There are two areas of focus I see for us as a community of practitioners to begin addressing these gaps:

  1. The development of open platforms and tools to facilitate the expansion of terms that can be found in the linked open data cloud, for example, the enablement of archives and libraries to contribute their local controlled vocabularies;
  2. Education about the gaps and biases that exist in datasets, and in the case of linked open data, the importance of contributing knowledge to safeguard against the further amplification and privileging of some narratives before others that can occur through the fact that linked open data enables reuse.

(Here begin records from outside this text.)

Lemma TemporalRule_stable payload r :
  TemporalRule_from_dict payload = Ok r →
  TemporalRule_from_dict (TemporalRule_as_dict r) = Ok r ∧ mk_TemporalRule r = Ok r.
Proof.
  unfold TemporalRule_from_dict. intros H. cbv zeta in H. inv_res.
  pose proof (mk_TemporalRule_id _ _ H) as Hr.
  rename x7 into en, x8 into preds, x6 into safer.
  split; [|by rewrite Hr in H |- *].
  rewrite Hr. unfold TemporalRule_as_dict. cbn [tr_id tr_risk tr_category within_actions pattern
    tr_reason tr_safer_next_step enabled].
  assert (opt_str_field (jstr safer) "temporal safer_next_step must be a string or null"
    = Ok safer) as Hsafer by by destruct safer.
  eapply (read_objects_stable _ _ _ _ _ TemporalPredicate_stable) in H9.
  rewrite <- Hr.
  destruct en; cbv zeta.
  all: match goal with |- mbind _ ?m = _ => assert (m = Ok tt) as -> by reflexivity end.
  all: cbn -[opt_str_field read_objects TemporalPredicate_from_dict TemporalPredicate_as_dict
    mk_TemporalRule].
  all: rewrite Hsafer; cbn -[read_objects TemporalPredicate_from_dict
    TemporalPredicate_as_dict mk_TemporalRule].
  all: rewrite H9; cbn -[mk_TemporalRule]; exact H.
Qed.

Lemma duplicate_ids_none l : ∀ seen,
  duplicate_ids seen l = [] →
  NoDup (map tr_id l) ∧ (∀ r, r ∈ l → tr_id r ∉ seen).
Proof.
  induction l as [|r l IH]; intros seen H; cbn in *.
  - split; [constructor|]. intros r Hr. by apply elem_of_nil in Hr.
  - destruct (mem (tr_id r) seen) eqn:Hm; [done|]. apply mem_false in Hm.
    apply IH in H as [Hnd Hs]. split.
    + constructor; [|done]. intros Hin. apply list_elem_of_fmap in Hin as (r' & He & Hr').
      apply (Hs r' Hr'). rewrite <- He. left.
    + intros r' [->|Hr']%elem_of_cons; [done|]. intros Hin. apply (Hs r' Hr'). by right.
Qed.

(** What a policy set that was read satisfies. *)
Record valid_policy (p : TemporalPolicySet) : Prop := {
  policy_rules_valid : ∀ r, r ∈ rules p → mk_TemporalRule r = Ok r;
  policy_ids_distinct : NoDup (map tr_id (rules p));
  policy_rules_bounded : length (rules p) ≤ MAX_TEMPORAL_RULES }.

Lemma read_objects_all {A} (P : A → Prop) f message items (l : list A) :
  (∀ m x, f m = Ok x → P x) → read_objects f message items = Ok l → ∀ x, x ∈ l → P x.
Proof.
  intros Hf H x Hx. apply all_ok_Forall2 in H. apply list_elem_of_lookup in Hx as [i Hi].
  destruct (Forall2_lookup_r _ _ _ _ _ H Hi) as (m & Hm & Hr).
  apply list_lookup_fmap_Some in Hm as (j & -> & Hj). destruct j; try done. by eapply Hf.
Qed.

Lemma mk_TemporalPolicySet_valid p p' :
  mk_TemporalPolicySet p = Ok p' →
  p' = p ∧ NoDup (map tr_id (rules p)) ∧ length (rules p) ≤ MAX_TEMPORAL_RULES.
Proof.
  unfold mk_TemporalPolicySet. intros H. inv_res. split; [done|].
  destruct (duplicate_ids [] (rules p')) eqn:Hd; [|done].
  split; [by apply duplicate_ids_none in Hd as [? _]|]. by apply Nat.leb_le.
Qed.

Lemma TemporalPolicySet_stable payload p :
  TemporalPolicySet_from_dict payload = Ok p →
  TemporalPolicySet_from_dict (TemporalPolicySet_as_dict p) = Ok p ∧ valid_policy p.
Proof.
  unfold TemporalPolicySet_from_dict. intros H. cbv zeta in H. inv_res.
  pose proof (mk_TemporalPolicySet_valid _ _ H) as (-> & Hnd & Hlen).
  match goal with H : read_objects _ _ _ = Ok _ |- _ =>
    pose proof (read_objects_all (λ r, mk_TemporalRule r = Ok r) _ _ _ _
      (λ m r Hr, proj2 (TemporalRule_stable m r Hr)) H);
    eapply (read_objects_stable _ TemporalRule_as_dict _ _ _
      (λ m r Hr, proj1 (TemporalRule_stable m r Hr))) in H as Hread end.
  split; [|by split].
  cbv zeta. cbn -[read_objects TemporalRule_from_dict TemporalRule_as_dict mk_TemporalPolicySet].
  cbn [rules policy_id version] in *. rewrite Hread. exact H.
Qed.

(** A temporal policy set read from JSON is stable: writing it and reading
    the result back gives the same policy set; every rule of it passes the
    rule's own checks (bounded window, 1 to 8 steps, a window no smaller than
    the pattern), the rule ids are distinct and there are at most 128. *)
Theorem policy_set_round_trip payload p :
  TemporalPolicySet_from_dict payload = Ok p →
  TemporalPolicySet_from_dict (TemporalPolicySet_as_dict p) = Ok p ∧ valid_policy p.
Proof. apply TemporalPolicySet_stable. Qed.

(** ** A concrete policy *)
Definition read_step : TemporalPredicate :=
  {| signals_any := ["category:secret_access"]; kinds := []; operations := [] |}.
Definition send_step : TemporalPredicate :=
  {| signals_any := ["effect:network.send"]; kinds := ["shell"]; operations := ["execute"] |}.
Definition exfiltration : TemporalRule :=
  {| tr_id := "secret-then-send"; tr_risk := "critical"; tr_category := "exfiltration";
     within_actions := 4; pattern := [read_step; send_step]; tr_reason := "secrets leave";
     tr_safer_next_step := None; enabled := true |}.
Definition exfiltration_policy : TemporalPolicySet :=
  {| policy_id := "default"; version := "1"; rules := [exfiltration] |}.
Definition shell_action (signals : list string) : TemporalActionEvidence :=
  {| ae_kind := "shell"; ae_operation := "execute"; ae_signals := list_to_set signals |}.
Definition reads : TemporalActionEvidence := shell_action ["category:secret_access"].
Definition sends : TemporalActionEvidence := shell_action ["effect:network.send"].
Definition idle : TemporalActionEvidence := shell_action [].

Lemma evaluate_rule_search_witness :
  evaluate_rule exfiltration [reads; idle; sends]
  = match_of exfiltration <$> first_some (candidates exfiltration 0 [reads; idle; sends]).
Proof. apply evaluate_rule_search. by vm_compute. Defined.

Lemma exfiltration_found : evaluate_rule exfiltration [reads; idle; sends]
  = Some (match_of exfiltration [0; 2]).
Proof. by vm_compute. Qed.

Lemma evaluate_rule_correct_witness :
  embeds (pattern exfiltration) [reads; idle; sends] [0; 2].
Proof.
  destruct (evaluate_rule_correct exfiltration [reads; idle; sends] ltac:(by vm_compute))
    as [Hs _].
  destruct (Hs _ exfiltration_found) as (_ & H & _). exact H.
Defined.

Lemma evaluate_policy_bounded_witness :
  history_length (evaluate_policy (compile_temporal_policy exfiltration_policy)
                    (replicate 40 idle ++ [reads]) sends) = 32.
Proof.
  destruct (evaluate_policy_bounded exfiltration_policy (replicate 40 idle ++ [reads]) sends)
    as (H & _); [|exact H].
  constructor; [|constructor]. by vm_compute.
Defined.

Lemma policy_set_round_trip_witness :
  TemporalPolicySet_from_dict (TemporalPolicySet_as_dict exfiltration_policy)
  = Ok exfiltration_policy.
Proof.
  assert (TemporalPolicySet_from_dict
    ([("rules", JArr [JObj (TemporalRule_as_dict exfiltration)]); ("version", JStr "1");
      ("policy_id", JStr "default");
      ("schema_version", JStr TEMPORAL_POLICY_SCHEMA_VERSION)]) = Ok exfiltration_policy) as H
    by (by vm_compute).
  exact (proj1 (policy_set_round_trip _ _ H)).
Defined.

As open platforms for contributing knowledge, Wikidata and Wikipedia clearly provide a strong means for mending these gaps.4 [10] It is an advantage, as well, that linked open data is automatically generated when articles and records are submitted without requiring any technical knowledge of how to create linked open data. Currently, however, the actual writing of articles and contribution of data remain relatively steep learning curves. The development of simpler tools and especially tools that accommodate typical cataloging workflows, such as building the capability to contribute vocabularies to Wikidata/Wikipedia into collection management software, would help support these activities.  In terms of outreach, we should raise awareness that in contributing knowledge through such platforms, we are not only mending gaps in knowledge, but we are also building a more inclusive graph of knowledge for others to connect up with and connect into to ensure a more diverse information landscape on the web.

Footnotes

  1. https://www.getty.edu/research/tools/vocabularies/ulan/index.html
  2. The details of the project itself can be read in my final blogpost for the project “The Vision of Linked Open Data: Martin Wong and the METRO Network”, August 17, 2017 (https://mnylc.org/fellows/2017/08/03/lod_metro/ [11]). I have also written a blogpost on using OpenRefine’s reconciliation services here: (https://mnylc.org/fellows/2017/03/17/using-openrefine-to-reconcile-name-entities/ [12])
  3. For ULAN and LCNAF, reconciliation was performed by retrieving linked data for names from the Virtual International Authority File (VIAF), which links records for a person or title from many different national libraries and similar databases into a single cluster record. [13]
  4. Another example of an open platform for the creation of linked open data that I have worked with would be the more music domain-specific database MusicBrainz [14].